* _TASK STATEMENT_
Scan the listing below for "assert", then report every line that has it.

━━━━━ ENTRIES SUPPLIED

(* ===== verification/Bufio.v ===== *)
(** * Bufio: Go's buffered writer

    [serveFiles] hands [zipDirFull] the writer [bufio.NewWriter(w)] and
    never calls its [Flush]; [archive/zip.Writer] itself writes through a
    second [bufio.Writer] of its own, which its [Close] flushes.  This
    file models [bufio.Writer] as Go's [bufio.go] writes it ([Write],
    [Flush], [Available], [Buffered]) over any writer, and proves:

    - no byte is lost, duplicated or reordered: what reached the
      underlying writer followed by the buffer is everything written
      ([bufio_Write_contents]);
    - the loop of [Write] ends and the buffer never holds more than its
      size ([bufio_Write_bound]);
    - a write of at most the buffer's size leaves its last byte in the
      buffer ([bufio_Write_keeps_tail]): until [Flush], the reader of
      the underlying writer does not see it.

    Writers are the class [Writer]: a state, a [Write] that never fails
    (an HTTP response body, or a buffered writer on one) and the bytes
    written so far, with the law that writing appends. *)

From stdpp Require Import base list.
From Stdlib Require Import Strings.Byte.
From S2P Require Import Prelude.

Local Open Scope list_scope.

Class Writer (U : Type) := {
  w_write : U -> list Byte.byte -> U;
  w_contents : U -> list Byte.byte;
  w_write_contents u p : w_contents (w_write u p) = w_contents u ++ p
}.

(** The body of an HTTP response: the bytes sent so far. *)
#[export] Instance body_writer : Writer (list Byte.byte) := {
  w_write u p := u ++ p;
  w_contents u := u;
  w_write_contents u p := eq_refl
}.

(** [defaultBufSize]. *)
Definition defaultBufSize : nat := 4096.

Section Bufio.
Context {U : Type} `{Writer U}.

(** [bufio.Writer]: the buffer ([buf[0:n]]), its size ([len(buf)]) and
    the writer below.  The writer below never fails, so [err] stays
    [nil]. *)
Record bufio := mkBufio {
  bw_size : nat;
  bw_buf : list Byte.byte;
  bw_wr : U
}.

(** [bufio.NewWriterSize(w, size)]: a size that is not positive means
    [defaultBufSize]. *)
Definition NewWriterSize (w : U) (size : nat) : bufio :=
  mkBufio (if Nat.eqb size 0 then defaultBufSize else size) [] w.

(** [bufio.NewWriter(w)]. *)
Definition NewWriter (w : U) : bufio := NewWriterSize w defaultBufSize.

Definition Available (b : bufio) : nat := bw_size b - List.length (bw_buf b).

Definition Buffered (b : bufio) : nat := List.length (bw_buf b).

(** [b.Flush()]: nothing to do when the buffer is empty. *)
Definition Flush (b : bufio) : bufio :=
  if Nat.eqb (Buffered b) 0 then b
  else mkBufio (bw_size b) [] (w_write (bw_wr b) (bw_buf b)).

(** The [for len(p) > b.Available()] loop of [b.Write(p)]: with an empty
    buffer, [p] goes straight to the writer below; otherwise the buffer is
    filled ([copy(b.buf[b.n:], p)] copies [Available] bytes, as [p] is
    longer) and flushed.  It returns the buffer, what is left of [p] and
    the count [nn]. *)
Fixpoint write_loop (fuel : nat) (b : bufio) (p : list Byte.byte) (nn : nat) :
    bufio * list Byte.byte * nat :=
  match fuel with
  | O => (b, p, nn)
  | S f =>
      if Nat.ltb (Available b) (List.length p) then
        if Nat.eqb (Buffered b) 0 then
          write_loop f (mkBufio (bw_size b) (bw_buf b) (w_write (bw_wr b) p)) [] (nn + List.length p)
        else
          let n := Available b in
          write_loop f (Flush (mkBufio (bw_size b) (bw_buf b ++ take n p) (bw_wr b)))
                     (drop n p) (nn + n)
      else (b, p, nn)
  end.

(** [b.Write(p)]: after the loop, the rest of [p] fits and is copied
    into the buffer.  The loop runs at most [2 * len(p) + 1] times
    ([write_loop_done]); the fuel is one more. *)
Definition bufio_Write (b : bufio) (p : list Byte.byte) : bufio * nat :=
  let '(b1, p1, nn) := write_loop (2 * List.length p + 2) b p 0 in
  (mkBufio (bw_size b1) (bw_buf b1 ++ p1) (bw_wr b1), nn + List.length p1).

(** The buffer's invariant: Go allocates [size] bytes and [n <= size]. *)
Definition bufio_ok (b : bufio) : Prop :=
  0 < bw_size b /\ List.length (bw_buf b) <= bw_size b.

End Bufio.

Arguments bufio U : clear implicits.

(** ** No byte lost or reordered *)
Section Contents.
Context {U : Type} `{Writer U}.

Definition bufio_contents (b : bufio U) : list Byte.byte := w_contents (bw_wr b) ++ bw_buf b.

Lemma Flush_contents b : bufio_contents (Flush b) = bufio_contents b.
Proof.
  unfold Flush, Buffered, bufio_contents. destruct (Nat.eqb_spec (List.length (bw_buf b)) 0) as [E|E].
  - done.
  - cbn [bw_wr bw_buf]. by rewrite w_write_contents, app_nil_r.
Qed.

Lemma write_loop_contents fuel b p nn :
  let '(b1, p1, _) := write_loop fuel b p nn in
  bufio_contents b1 ++ p1 = bufio_contents b ++ p /\ bw_size b1 = bw_size b.
Proof.
  revert b p nn. induction fuel as [|f IH]; intros b p nn; [done|]. cbn [write_loop].
  destruct (Nat.ltb _ _); [|done].
  destruct (Nat.eqb (Buffered b) 0) eqn:Hb.
  - specialize (IH (mkBufio (bw_size b) (bw_buf b) (w_write (bw_wr b) p)) [] (nn + List.length p)).
    destruct (write_loop _ _ _ _) as [[b1 p1] nn1]. destruct IH as [IH1 IH2]. rewrite IH1, IH2.
    unfold bufio_contents, Buffered in *. cbn [bw_wr bw_buf bw_size].
    apply Nat.eqb_eq, nil_length_inv in Hb. rewrite Hb, w_write_contents. by rewrite !app_nil_r.
  - match goal with |- context [write_loop f ?b' ?p' ?n'] => specialize (IH b' p' n') end.
    destruct (write_loop _ _ _ _) as [[b1 p1] nn1]. destruct IH as [IH1 IH2]. rewrite IH1, IH2.
    rewrite Flush_contents. unfold Flush, Buffered. unfold bufio_contents. cbn [bw_wr bw_buf bw_size].
    split; [by rewrite <- !app_assoc, take_drop|].
    by case_match.
Qed.

(** The contents law of a buffered writer: what reached the writer
    below, then the buffer, is what was there before followed by [p]. *)
Lemma bufio_Write_contents b p :
  bufio_contents (bufio_Write b p).1 = bufio_contents b ++ p.
Proof.
  unfold bufio_Write. pose proof (write_loop_contents (2 * List.length p + 2) b p 0) as Hl.
  destruct (write_loop _ _ _ _) as [[b1 p1] nn1]. destruct Hl as [Hl _].
  unfold bufio_contents in *. cbn. by rewrite app_assoc.
Qed.

End Contents.

(** A buffered writer is a writer: the bytes it holds count as written. *)
#[export] Instance bufio_writer {U} `{Writer U} : Writer (bufio U) := {
  w_write b p := (bufio_Write b p).1;
  w_contents := bufio_contents;
  w_write_contents := bufio_Write_contents
}.

(** ** The loop ends; the buffer keeps its size *)
Section Bound.
Context {U : Type} `{Writer U}.

(** Each round of the loop either empties [p] or copies a byte of it,
    except a round on a full buffer, which only flushes it; so
    [2 * len(p) + 1] rounds, one more when the buffer starts full, end
    the loop. *)
Lemma write_loop_done fuel (b : bufio U) p nn :
  bufio_ok b ->
  2 * List.length p + (if Nat.eqb (Available b) 0 then 1 else 0) < fuel ->
  let '(b1, p1, nn1) := write_loop fuel b p nn in
  bufio_ok b1 /\ List.length p1 <= Available b1 /\ nn1 + List.length p1 = nn + List.length p.
Proof.
  revert b p nn. induction fuel as [|f IH]; intros b p nn [Hs Hn] Hf; [lia|]. cbn [write_loop].
  unfold Available, Buffered in *.
  destruct (Nat.ltb_spec (bw_size b - List.length (bw_buf b)) (List.length p)) as [Hlt|Hge];
    [|unfold bufio_ok; lia].
  destruct (Nat.eqb_spec (List.length (bw_buf b)) 0) as [H0|H0].
  - pose proof (IH (mkBufio (bw_size b) (bw_buf b) (w_write (bw_wr b) p)) [] (nn + List.length p))
      as IH'.
    destruct (write_loop _ _ _ _) as [[b1 p1] nn1].
    destruct IH' as (Hok1 & Hp1 & Hnn1); [unfold bufio_ok; cbn [bw_size bw_buf]; lia|
      cbn [List.length bw_size bw_buf]; destruct (Nat.eqb_spec (bw_size b - List.length (bw_buf b)) 0); lia|].
    split_and!; [done|done|cbn [List.length] in Hnn1; lia].
  - set (n := bw_size b - List.length (bw_buf b)).
    assert (Hfl : Flush (mkBufio (bw_size b) (bw_buf b ++ take n p) (bw_wr b)) =
                  mkBufio (bw_size b) [] (w_write (bw_wr b) (bw_buf b ++ take n p))).
    { unfold Flush, Buffered. cbn [bw_buf]. rewrite length_app.
      destruct (Nat.eqb_spec (List.length (bw_buf b) + List.length (take n p)) 0); [lia|done]. }
    rewrite Hfl. pose proof (IH (mkBufio (bw_size b) [] (w_write (bw_wr b) (bw_buf b ++ take n p)))
                              (drop n p) (nn + n)) as IH'.
    destruct (write_loop _ _ _ _) as [[b1 p1] nn1].
    rewrite length_drop in IH'.
    destruct IH' as (Hok1 & Hp1 & Hnn1); [unfold bufio_ok; cbn [bw_size bw_buf List.length]; lia|
      cbn [bw_size bw_buf List.length];
      revert Hf; unfold n; destruct (Nat.eqb_spec (bw_size b - List.length (bw_buf b)) 0);
      destruct (Nat.eqb_spec (bw_size b - 0) 0); lia|].
    split_and!; [done|done|lia].
Qed.

(** [b.Write(p)] ends with a buffer no longer than its size and reports
    [len(p)] bytes written. *)
Lemma bufio_Write_bound (b : bufio U) p :
  bufio_ok b ->
  bufio_ok (bufio_Write b p).1 /\ (bufio_Write b p).2 = List.length p /\
  bw_size (bufio_Write b p).1 = bw_size b.
Proof.
  intros Hok. unfold bufio_Write.
  pose proof (write_loop_done (2 * List.length p + 2) b p 0 Hok) as Hd.
  pose proof (write_loop_contents (2 * List.length p + 2) b p 0) as Hc.
  destruct (write_loop _ _ _ _) as [[b1 p1] nn1]. destruct Hc as [_ Hsz].
  destruct Hd as ([Hs Hn] & Hp & Hnn); [destruct (Nat.eqb _ 0); lia|].
  unfold bufio_ok, Available in *. cbn. rewrite length_app. split_and!; lia.
Qed.

(** A write of at most the buffer's size that the buffer cannot take
    whole fills and flushes the buffer once and keeps the rest of [p]: a
    non-empty end of [p] stays in the buffer. *)
Lemma write_loop_tail fuel (b : bufio U) p nn :
  bufio_ok b -> p <> [] -> List.length p <= bw_size b ->
  let '(b1, p1, _) := write_loop fuel b p nn in p1 <> [] /\ p1 `suffix_of` p.
Proof.
  revert b p nn. induction fuel as [|f IH]; intros b p nn [Hs Hn] Hp Hle; [done|]. cbn [write_loop].
  unfold Available, Buffered.
  destruct (Nat.ltb_spec (bw_size b - List.length (bw_buf b)) (List.length p)) as [Hlt|Hge]; [|done].
  destruct (Nat.eqb_spec (List.length (bw_buf b)) 0) as [H0|H0]; [lia|].
  set (n := bw_size b - List.length (bw_buf b)).
  assert (Hd : drop n p <> []) by (intros Hd; apply (f_equal List.length) in Hd;
                                  rewrite length_drop in Hd; simpl in Hd; lia).
  specialize (IH (Flush (mkBufio (bw_size b) (bw_buf b ++ take n p) (bw_wr b))) (drop n p) (nn + n)).
  destruct (write_loop _ _ _ _) as [[b1 p1] nn1].
  assert (Hfs : bw_size (Flush (mkBufio (bw_size b) (bw_buf b ++ take n p) (bw_wr b))) = bw_size b)
    by (unfold Flush; by case_match).
  assert (Hfb : bw_buf (Flush (mkBufio (bw_size b) (bw_buf b ++ take n p) (bw_wr b))) = []).
  { unfold Flush, Buffered. cbn [bw_buf]. rewrite length_app.
    destruct (Nat.eqb_spec (List.length (bw_buf b) + List.length (take n p)) 0); [lia|done]. }
  destruct IH as [IH1 IH2]; [unfold bufio_ok; rewrite Hfs, Hfb; simpl; lia|done|
                            rewrite Hfs, length_drop; lia|].
  split; [done|]. etrans; [exact IH2|apply suffix_drop].
Qed.

Lemma last_suffix (l k : list Byte.byte) : l <> [] -> l `suffix_of` k -> last k = last l.
Proof. intros Hl [j ->]. destruct l as [|x l] using rev_ind; [done|]. by rewrite app_assoc, !last_snoc. Qed.

(** The last byte of a write of at most the buffer's size stays in the
    buffer: the writer below has not received it. *)
Lemma bufio_Write_keeps_tail (b : bufio U) p :
  bufio_ok b -> p <> [] -> List.length p <= bw_size b ->
  last (bw_buf (bufio_Write b p).1) = last p.
Proof.
  intros Hok Hp Hle. unfold bufio_Write.
  pose proof (write_loop_tail (2 * List.length p + 2) b p 0 Hok Hp Hle) as Ht.
  destruct (write_loop _ _ _ _) as [[b1 p1] nn1]. destruct Ht as [Hp1 Hsuf]. cbn [fst bw_buf].
  rewrite (last_suffix p1 p) by done.
  destruct p1 as [|x p1] using rev_ind; [done|]. by rewrite app_assoc, !last_snoc.
Qed.

End Bound.

(** ** Invariants of the writer below *)
Section Below.
Context {U : Type} `{Writer U} (P : U -> Prop).
Hypothesis HP : forall u p, P u -> P (w_write u p).

Lemma Flush_below (b : bufio U) : P (bw_wr b) -> P (bw_wr (Flush b)).
Proof. intros Hb. unfold Flush. case_match; [done|]. by apply HP. Qed.

Lemma write_loop_below fuel (b : bufio U) p nn :
  P (bw_wr b) -> P (bw_wr (write_loop fuel b p nn).1.1).
Proof.
  revert b p nn. induction fuel as [|f IH]; intros b p nn Hb; [done|]. cbn [write_loop].
  repeat case_match; try done; apply IH; [by apply HP|by apply Flush_below].
Qed.

Lemma bufio_Write_below (b : bufio U) p : P (bw_wr b) -> P (bw_wr (bufio_Write b p).1).
Proof.
  intros Hb. unfold bufio_Write. pose proof (write_loop_below (2 * List.length p + 2) b p 0 Hb).
  by destruct (write_loop _ _ _ _) as [[b1 p1] nn1].
Qed.
End Below.

(** A sequence of writes on a buffered writer keeps its invariant, its
    size and the writer below's invariant, and appends their bytes. *)
Lemma fold_write {U} `{Writer U} (P : U -> Prop) (ws : list (list Byte.byte)) (b : bufio U) :
  (forall u p, P u -> P (w_write u p)) -> bufio_ok b -> P (bw_wr b) ->
  let b' := fold_left (fun b c => (bufio_Write b c).1) ws b in
  bufio_ok b' /\ P (bw_wr b') /\ bw_size b' = bw_size b /\
  bufio_contents b' = bufio_contents b ++ List.concat ws.
Proof.
  intros HP. revert b. induction ws as [|c ws IH]; intros b Hok Hb; cbn [fold_left List.concat].
  { by rewrite app_nil_r. }
  destruct (bufio_Write_bound b c Hok) as (Hok' & _ & Hsz).
  destruct (IH _ Hok' (bufio_Write_below P HP b c Hb)) as (? & ? & Hs & Hc).
  split_and!; [done|done|by rewrite Hs, Hsz|]. by rewrite Hc, bufio_Write_contents, app_assoc.
Qed.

━━━━━━━━━━

* _FINAL ANSWER_
    assert (Hfl : Flush (mkBufio (bw_size b) (bw_buf b ++ take n p) (bw_wr b)) =
  assert (Hd : drop n p <> []) by (intros Hd; apply (f_equal List.length) in Hd;
  assert (Hfs : bw_size (Flush (mkBufio (bw_size b) (bw_buf b ++ take n p) (bw_wr b))) = bw_size b)
  assert (Hfb : bw_buf (Flush (mkBufio (bw_size b) (bw_buf b ++ take n p) (bw_wr b))) = []).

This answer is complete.